Although more young APIA spoken word artists exist today than before, Osaki, who is half-Filipino and Japanese American, says he still feels like a minority in the poetry scene. Poems about race are common at slam competitions, but he rarely hears any about being Asian.
For youth, mentorship and encouragement to speak their truths is crucial. “Teen poetry is so incredible and transformative because it’s so honest,” observes Wong-Wear. Prized for its authenticity, rawness is a trademark of youth poetry, an unflinching stare in life’s face—and a reminder to adults that they’re paying attention. “Spoken word is a direct portal from experience to audience. It’s most powerful for APIA kids, because this art form is at odds with parental and societal expectations and stereotypes,” she explains.
Osaki views performance as an antidote to the solitary process of writing. With each poem taking a year to complete, “writing is a really long process and performing is really fun—you have an audience to work with. People are interacting with your poem. […] I perform for everyone who can’t.”
The rise of YouTube and social networking sites has allowed poets to share their work with larger audiences than ever.

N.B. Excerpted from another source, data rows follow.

(** X21. For a posterior mean of [n] points with [m] outcomes and at
    least one constraint transform, each giving one value per point, the
    points [construct_inputs_qEHVI] keeps are exactly the rows on which
    every transform is at most zero, in their order; with an empty list
    of transforms the stacking of the flags raises [RuntimeError]. *)
Theorem feasible_points_rows cons_tfs vals (Y : FloatTensor) n m :
  shape Y = [n; m] → cons_tfs ≠ [] →
  Forall2 (fun c v => c Y = Ok (mkTensor [n] v) ∧ length v = n)
    cons_tfs vals →
  (∃ R,
     feasible_points cons_tfs Y = Ok R ∧
     let kept :=
       filter (fun pr => Is_true (feasible_at vals pr.1))
         (zip (seq 0 n) (chunks n m (data Y))) in
     shape R = [length kept; m] ∧ data R = concat (kept.*2)) ∧
  (∀ p, feasible_at vals p = true
        ↔ Forall (fun v => (nth p v 0 <= 0)%Q) vals) ∧
  feasible_points [] Y
  = Raise (RuntimeError "stack expects a non-empty TensorList").
Proof.
  intros HY Hne HF. split; [| split; [apply feasible_at_spec | done]].
  unfold feasible_points.
  rewrite (constraint_flags_ok cons_tfs vals Y n HF).
  rewrite Result_bind_Ok.
  assert (Hlens : Forall (fun v => length v = n) vals).
  { clear -HF. induction HF as [|c v cs vs [_ Hv] _ IH]; constructor; done. }
  destruct vals as [|v0 vals'].
  { inversion HF; subst. done. }
  set (ts := (fun v => le_zero (mkTensor [n] v)) <$> (v0 :: vals')).
  assert (Hts : ts = le_zero (mkTensor [n] v0)
                     :: ((fun v => le_zero (mkTensor [n] v)) <$> vals'))
    by done.
  rewrite Hts, stack_last_cons.
  2:{ apply Forall_forall. intros t Ht.
      apply list_elem_of_fmap in Ht as (v & -> & _). done. }
  rewrite <- Hts, Result_bind_Ok.
  change (shape (le_zero (mkTensor [n] v0))) with [n].
  rewrite all_last_concat.
  - rewrite (mask_select_rows Y n m _ HY).
    eexists. split; [done |].
    cbn [shape data numel foldr].
    rewrite Nat.mul_1_r. rewrite <- list_fmap_compose.
    rewrite (select_blocks_filter _ (feasible_at (v0 :: vals'))).
    + split; [by rewrite length_fmap | done].
    + by rewrite length_seq, chunks_length.
    + apply Forall_forall. intros p Hp. apply elem_of_seq in Hp.
      apply (flags_at (v0 :: vals') n p Hlens). lia.
  - apply Forall_forall. intros l Hl.
    apply list_elem_of_fmap in Hl as (p & -> & _). by rewrite length_fmap.
  - by rewrite length_fmap, length_seq.
Qed.
End feasible_points_facts.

Poets now star in their own creative videos—Osaki’s “Pistol,” is a great example—as the trend of film narratives accompanying poetry catches on. Meanwhile, audience members continue uploading recordings at a dizzying pace. As a filmmaker, Park thinks this is great.
Similar to the ongoing loss of indigenous languages and cultures worldwide, spoken word faces a threat of extinction without documentation. Park and Innouvong are concerned about the fate of its history as an oral tradition with no “written record.” Park applauds efforts by the APIA Summit and others to record it.
Storytellers by trade, poets share their poems in hopes of finding and connecting with an audience. As Park says, “Storytelling is your story and no one else can take it from you. Sharing is very valuable and triggers a domino effect. If you can move even one person, you’ve done your job.”